Moreover, working for a Government is an incredible responsibility and a privilege. And politicians and staffers have willingly and knowingly chosen a job which plays out at an extremely fast and unpredictable tempo.
But that doesn’t mean that the work they do and the hours they put in aren’t tough. And when important work is dismissed as the stuff of bitchy teenagers, it’s insulting to the thousands of people who are working their arses off in that building each and every day.
My experience of almost five years working in Parliament House couldn’t have been farther from the one Jessica Rudd or Sharri Markson have described.
Yeah, there are a few nights a year when everyone lets lose and has a few too many drinks. Show me an office Christmas party anywhere in the country where that doesn’t happen.
There is some waste, some debauchery and some frivolity in Canberra – as there are in every workplace. It’s not pretty and it’s not something to be proud of but it’s a tiny, tiny part of what goes on in the corridors of the nation’s parliament.
Question Time and the coverage of politics you read in the papers and see on the news hardly presents the dedicated, methodical, conciliatory side of our politicians. But the truth is that there is a lot of good work and a lot of good will that happens in Parliament House, far beyond the reach of TV camera crews.
The majority of the time, politicians and their staff are too bloody busy to be getting their Lindsay Lohan on.
Why? Because they’re running the country.

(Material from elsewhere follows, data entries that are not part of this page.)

Lemma delta_total {E} src pb :
  src <> [] -> Forall is_i64 src -> 1 <= pb <= 64 ->
  exists data fv l, marshal_int64_nearest_delta (E := E) [] src pb = Ok (data, fv) /\
    head src = Some fv /\ bytes data /\ (length data <= 10 * length src)%nat /\
    unmarshal_int64_nearest_delta [] data fv (length src) = Ok l /\ (pb = 64 -> l = src).
Proof.
  intros Hne Hs Hpb.
  assert (Hm : exists data fv, marshal_int64_nearest_delta (E := E) [] src pb = Ok (data, fv) /\
    (length data <= 10 * length src)%nat).
  { unfold marshal_int64_nearest_delta. rewrite check_precision_bits_ok by done.
    destruct src as [|v rest]; [done|]. eexists _, _. split; [reflexivity|].
    set (ds := if pb =? 64 then _ else _).
    assert (Hds : Forall is_i64 ds) by (subst ds; case_match; auto using delta_loop_exact_range, delta_loop_range).
    assert (Hl : length ds = length rest)
      by (subst ds; case_match; auto using length_delta_loop_exact, length_delta_loop).
    rewrite marshal_var_int64s_leb128 by done. cbn [app].
    pose proof (varints_of_bound _ _ (varints_of_leb128 _ (zigzag_all_u64 ds))) as Hb.
    rewrite length_map in Hb. cbn [length]. lia. }
  destruct Hm as (data & fv & Hm & Hlen).
  destruct (nearest_delta_decode src pb fv data Hne Hs Hpb Hm) as (v & rest & -> & -> & Hb & Hu).
  eexists _, _, _. split; [done|]. split_and!; [done..|]. intros ->. done.
Qed.

(** ** Rounding *)

(** Masking off the low [tz] bits rounds down to a multiple of [2 ^ tz]. *)
Lemma land_high_bits x tz :
  is_u64 x -> 0 <= tz < 64 -> Z.land x (u64_shl (2 ^ 64 - 1) tz) = x / 2 ^ tz * 2 ^ tz.
Proof.
  intros [Hx1 Hx2] Htz.
  assert (Hp : 2 ^ 64 = 2 ^ (64 - tz) * 2 ^ tz) by (rewrite <-Z.pow_add_r by lia; f_equal; lia).
  assert (Hm : u64_shl (2 ^ 64 - 1) tz = 0 + (2 ^ (64 - tz) - 1) * 2 ^ tz).
  { unfold u64_shl, wrap_u. rewrite shiftl_mul by lia.
    replace ((2 ^ 64 - 1) * 2 ^ tz) with (2 ^ 64 - 2 ^ tz + (2 ^ tz - 1) * 2 ^ 64) by ring.
    rewrite Z.mod_add by lia. assert (2 ^ tz <= 2 ^ 63) by (apply Z.pow_le_mono_r; lia).
    rewrite Z.mod_small by lia. rewrite Hp. ring. }
  rewrite Hm. rewrite (Z.div_mod x (2 ^ tz)) at 1 by lia.
  rewrite (Z.mul_comm (2 ^ tz)), (Z.add_comm (_ * _)).
  rewrite land_split by (try apply Z.mod_pos_bound; lia). rewrite Z.land_0_r, Z.add_0_l.
  f_equal. replace (2 ^ (64 - tz) - 1) with (Z.ones (64 - tz)) by (rewrite Z.ones_equiv; lia).
  rewrite Z.land_ones by lia. apply Z.mod_small. split; [apply Z.div_pos; lia|].
  apply Z.div_lt_upper_bound; lia.
Qed.

(** The significant bits of a positive number. *)
Lemma leading_zeros_spec x :
  0 < x -> is_u64 x -> let b := 64 - leading_zeros x in 1 <= b <= 64 /\ 2 ^ (b - 1) <= x < 2 ^ b.
Proof.
  intros Hx [_ Hx2]. unfold leading_zeros. rewrite (proj2 (Z.eqb_neq x 0)) by lia. cbn zeta.
  pose proof (Z.log2_spec x Hx) as Hl. pose proof (Z.log2_nonneg x).
  assert (Z.log2 x < 64) by (by apply Z.log2_lt_pow2).
  replace (64 - (63 - Z.log2 x)) with (Z.log2 x + 1) by lia.
  split; [lia|]. replace (Z.log2 x + 1 - 1) with (Z.log2 x) by lia.
  by rewrite Z.add_1_r.
Qed.

(** The last branch of [nearest_delta]: zero the low [tz] bits of [|d|]. *)
Definition truncate_delta (d tz : Z) : Z :=
  let nd := as_i64 (Z.land (as_u64 (if d <? 0 then i64_neg d else d)) (u64_shl (2 ^ 64 - 1) tz)) in
  if d <? 0 then i64_neg nd else nd.

Definition significant_bits (next : Z) : Z :=
  as_u8 (64 - leading_zeros (as_u64 (if next <? 0 then i64_neg next else next))).

Lemma nearest_delta_cases next v pb tz :
  (nearest_delta next v pb tz).1 = i64_sub next v \/
  pb < significant_bits next /\
  (nearest_delta next v pb tz).1 = truncate_delta (i64_sub next v) (significant_bits next - pb).
Proof.
  unfold nearest_delta. destruct (Z.eqb_spec (i64_sub next v) 0) as [->|]; [by left|].
  fold (significant_bits next). destruct (Z.leb_spec (significant_bits next) pb); [by left|].
  destruct (_ >? _); [by left|]. destruct (_ <? tz); [by left|]. by right.
Qed.

Lemma truncate_delta_spec d tz :
  - 2 ^ 63 < d < 2 ^ 63 -> 0 <= tz < 64 ->
  truncate_delta d tz = Z.sgn d * (Z.abs d / 2 ^ tz * 2 ^ tz).
Proof.
  intros Hd Htz. unfold truncate_delta.
  assert (Habs : (if d <? 0 then i64_neg d else d) = Z.abs d).
  { destruct (Z.ltb_spec d 0); [|lia]. unfold i64_neg. rewrite wrap_i_id; unfold is_i; lia. }
  rewrite Habs, (wrap_u_id 64) by (unfold is_u; lia).
  rewrite land_high_bits by (unfold is_u; lia).
  assert (0 <= Z.abs d / 2 ^ tz * 2 ^ tz <= Z.abs d).
  { split; [apply Z.mul_nonneg_nonneg; [apply Z.div_pos|]; lia|].
    rewrite Z.mul_comm. apply Z.mul_div_le. lia. }
  rewrite wrap_i_id by (unfold is_i; lia).
  destruct (Z.ltb_spec d 0).
  - unfold i64_neg. rewrite wrap_i_id by (unfold is_i; lia). rewrite Z.sgn_neg by lia. lia.
  - destruct (decide (d = 0)) as [->|]; [by rewrite Z.div_0_l by lia|].
    rewrite Z.sgn_pos by lia. lia.
Qed.

Lemma significant_bits_spec next :
  next <> 0 -> - 2 ^ 63 < next < 2 ^ 63 ->
  1 <= significant_bits next <= 64 /\ 2 ^ (significant_bits next - 1) <= Z.abs next.
Proof.
  intros Hne Hn. unfold significant_bits.
  assert ((if next <? 0 then i64_neg next else next) = Z.abs next) as ->.
  { destruct (Z.ltb_spec next 0); [|lia]. unfold i64_neg. rewrite wrap_i_id; unfold is_i; lia. }
  rewrite (wrap_u_id 64) by (unfold is_u; lia).
  destruct (leading_zeros_spec (Z.abs next)) as [? ?]; [lia|unfold is_u; lia|].
  rewrite wrap_u_id by (unfold is_u; lia). lia.
Qed.

(** The new running value lies between the old one and [next] and differs
    from [next] by at most [|next| / 2 ^ (precision_bits - 1)]. *)
Lemma nearest_delta_bound next v pb tz :
  1 <= pb <= 64 -> - 2 ^ 62 < next < 2 ^ 62 -> - 2 ^ 62 < v < 2 ^ 62 ->
  let v' := i64_add v (nearest_delta next v pb tz).1 in
  Z.min v next <= v' <= Z.max v next /\ Z.abs (v' - next) * 2 ^ (pb - 1) <= Z.abs next.
Proof.
  intros Hpb Hn Hv. cbn zeta.
  destruct (nearest_delta_cases next v pb tz) as [->|[Hb ->]].
  { rewrite i64_add_sub by (unfold is_i; lia). split; lia. }
  assert (Hd : i64_sub next v = next - v) by (apply wrap_i_id; unfold is_i; lia). rewrite Hd.
  assert (Hne : next <> 0) by (intros ->; change (significant_bits 0) with 0 in Hb; lia).
  destruct (significant_bits_spec next Hne) as [Hbits Hlow]; [lia|].
  set (b := significant_bits next) in *.
  rewrite truncate_delta_spec by lia.
  set (p := 2 ^ (b - pb)). assert (0 < p) by (unfold p; lia).
  assert (Hpow : p * 2 ^ (pb - 1) = 2 ^ (b - 1)) by (unfold p; rewrite <-Z.pow_add_r by lia; f_equal; lia).
  set (q := Z.abs (next - v) / p * p).
  assert (Hq : 0 <= Z.abs (next - v) - q < p).
  { pose proof (Z.div_mod (Z.abs (next - v)) p). pose proof (Z.mod_pos_bound (Z.abs (next - v)) p).
    subst q. nia. }
  assert (0 <= q) by (subst q; apply Z.mul_nonneg_nonneg; [apply Z.div_pos|]; lia).
  assert (Hv' : i64_add v (Z.sgn (next - v) * q) = v + Z.sgn (next - v) * q).
  { apply wrap_i_id; [lia|]. unfold is_i. lia. }
  rewrite Hv'. split; [lia|].
  assert (Z.abs (v + Z.sgn (next - v) * q - next) = Z.abs (next - v) - q) as -> by lia.
  assert (0 < 2 ^ (pb - 1)) by lia. nia.
Qed.

Lemma tracked_bound pb v tz src :
  1 <= pb <= 64 -> - 2 ^ 62 < v < 2 ^ 62 -> Forall (fun x => - 2 ^ 62 < x < 2 ^ 62) src ->
  Forall2 (fun w x => Z.abs (w - x) * 2 ^ (pb - 1) <= Z.abs x) (tracked pb v tz src) src.
Proof.
  intros Hpb Hv Hs. revert v tz Hv. induction Hs as [|x src Hx Hs IH]; intros v tz Hv; cbn [tracked]; [constructor|].
  pose proof (nearest_delta_bound x v pb tz Hpb Hx Hv) as [Hb1 Hb2].
  destruct (nearest_delta x v pb tz) as [d tz']. cbn [fst] in *.
  constructor; [done|]. apply IH. lia.
Qed.

(** ** The properties *)

(** With 64 precision bits the delta encodings are lossless: decoding
    the bytes that either encoder produced for an [i64] array gives the array
    back, wrap-around differences included. *)
Theorem nearest_delta_lossless (src : list Z) :
  Forall is_i64 src -> (2 <= length src)%nat ->
  (exists data fv, marshal_int64_nearest_delta (E := delta_error) [] src 64 = Ok (data, fv) /\
     unmarshal_int64_nearest_delta [] data fv (length src) = Ok src) /\
  (exists data fv, marshal_int64_nearest_delta2 (E := delta_error) [] src 64 = Ok (data, fv) /\
     unmarshal_int64_nearest_delta2 [] data fv (length src) = Ok src).
Proof.
  intros Hs Hlen. destruct src as [|v0 [|v1 rest]]; cbn in Hlen; try lia. split.
  - eexists _, _. split; [reflexivity|].
    edestruct (nearest_delta_decode (E := delta_error) (v0 :: v1 :: rest) 64)
      as (v & r & [= <- <-] & _ & _ & H); [done|done|lia|reflexivity|exact H].
  - destruct (delta2_total (E := delta_error) (v0 :: v1 :: rest) 64)
      as (data & fv & l & ? & _ & _ & _ & ? & Hl); [cbn; lia|done|lia|].
    rewrite (Hl eq_refl) in *. eauto.
Qed.

Lemma nearest_delta_lossless_witness :
  exists data fv, marshal_int64_nearest_delta2 (E := delta_error) [] [2 ^ 63 - 1; - 2 ^ 63; 17] 64 = Ok (data, fv) /\
     unmarshal_int64_nearest_delta2 [] data fv 3 = Ok [2 ^ 63 - 1; - 2 ^ 63; 17].
Proof.
  apply (nearest_delta_lossless [2 ^ 63 - 1; - 2 ^ 63; 17]); [repeat constructor; done|cbn; lia].
Defined.

(** C35: with [precision_bits = pb], from 1 to 64, the delta encoding of values
    below 2^62 in magnitude (so that no difference wraps around) loses precision
    but does not drift: every decoded value [w] differs from the value [x] that was
    encoded by at most [|x| / 2 ^ (pb - 1)], however long the array. *)
Theorem nearest_delta_precision (src : list Z) (pb : Z) :
  src <> [] -> Forall (fun x => - 2 ^ 62 < x < 2 ^ 62) src -> 1 <= pb <= 64 ->
  exists data fv ws,
    marshal_int64_nearest_delta (E := delta_error) [] src pb = Ok (data, fv) /\
    unmarshal_int64_nearest_delta [] data fv (length src) = Ok ws /\
    Forall2 (fun w x => Z.abs (w - x) * 2 ^ (pb - 1) <= Z.abs x) ws src.
Proof.
  intros Hne Hs Hpb.
  assert (Hi : Forall is_i64 src) by (revert Hs; apply Forall_weaken; unfold is_i; lia).
  destruct src as [|v rest]; [done|].
  destruct (marshal_int64_nearest_delta (E := delta_error) [] (v :: rest) pb) as [[data fv]|?|] eqn:Hm.
  2,3: unfold marshal_int64_nearest_delta in Hm; by rewrite check_precision_bits_ok in Hm.
  destruct (nearest_delta_decode _ _ _ _ Hne Hi Hpb Hm) as (v' & r & [= <- <-] & -> & _ & Hu).
  eexists data, _, _. split_and!; [done|exact Hu|].
  inversion_clear Hs as [|? ? Hv Hrest]. constructor; [rewrite Z.sub_diag; lia|].
  case_match; [|by apply tracked_bound].
  clear. induction rest; constructor; [rewrite Z.sub_diag; lia|done].
Qed.

Lemma nearest_delta_precision_witness :
  exists data fv ws,
    marshal_int64_nearest_delta (E := delta_error) [] [1000; 1500; 900; -77] 4 = Ok (data, fv) /\
    unmarshal_int64_nearest_delta [] data fv 4 = Ok ws /\
    Forall2 (fun w x => Z.abs (w - x) * 2 ^ (4 - 1) <= Z.abs x) ws [1000; 1500; 900; -77].
Proof.
  apply (nearest_delta_precision [1000; 1500; 900; -77] 4); [done|repeat constructor; lia|lia].
Defined.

Author’s note: Jess and I have had a really good chat about what I took from her article in CLEO and the message she was trying to convey. Jess has written an outstanding response to my response (don’t you love the internet!) here, which you should really take the time to read. I am a big admirer of Jess and her writing. I’m an even greater admirer of someone who has the guts to be as honest and forthright as she is here. She’s one impressive lady.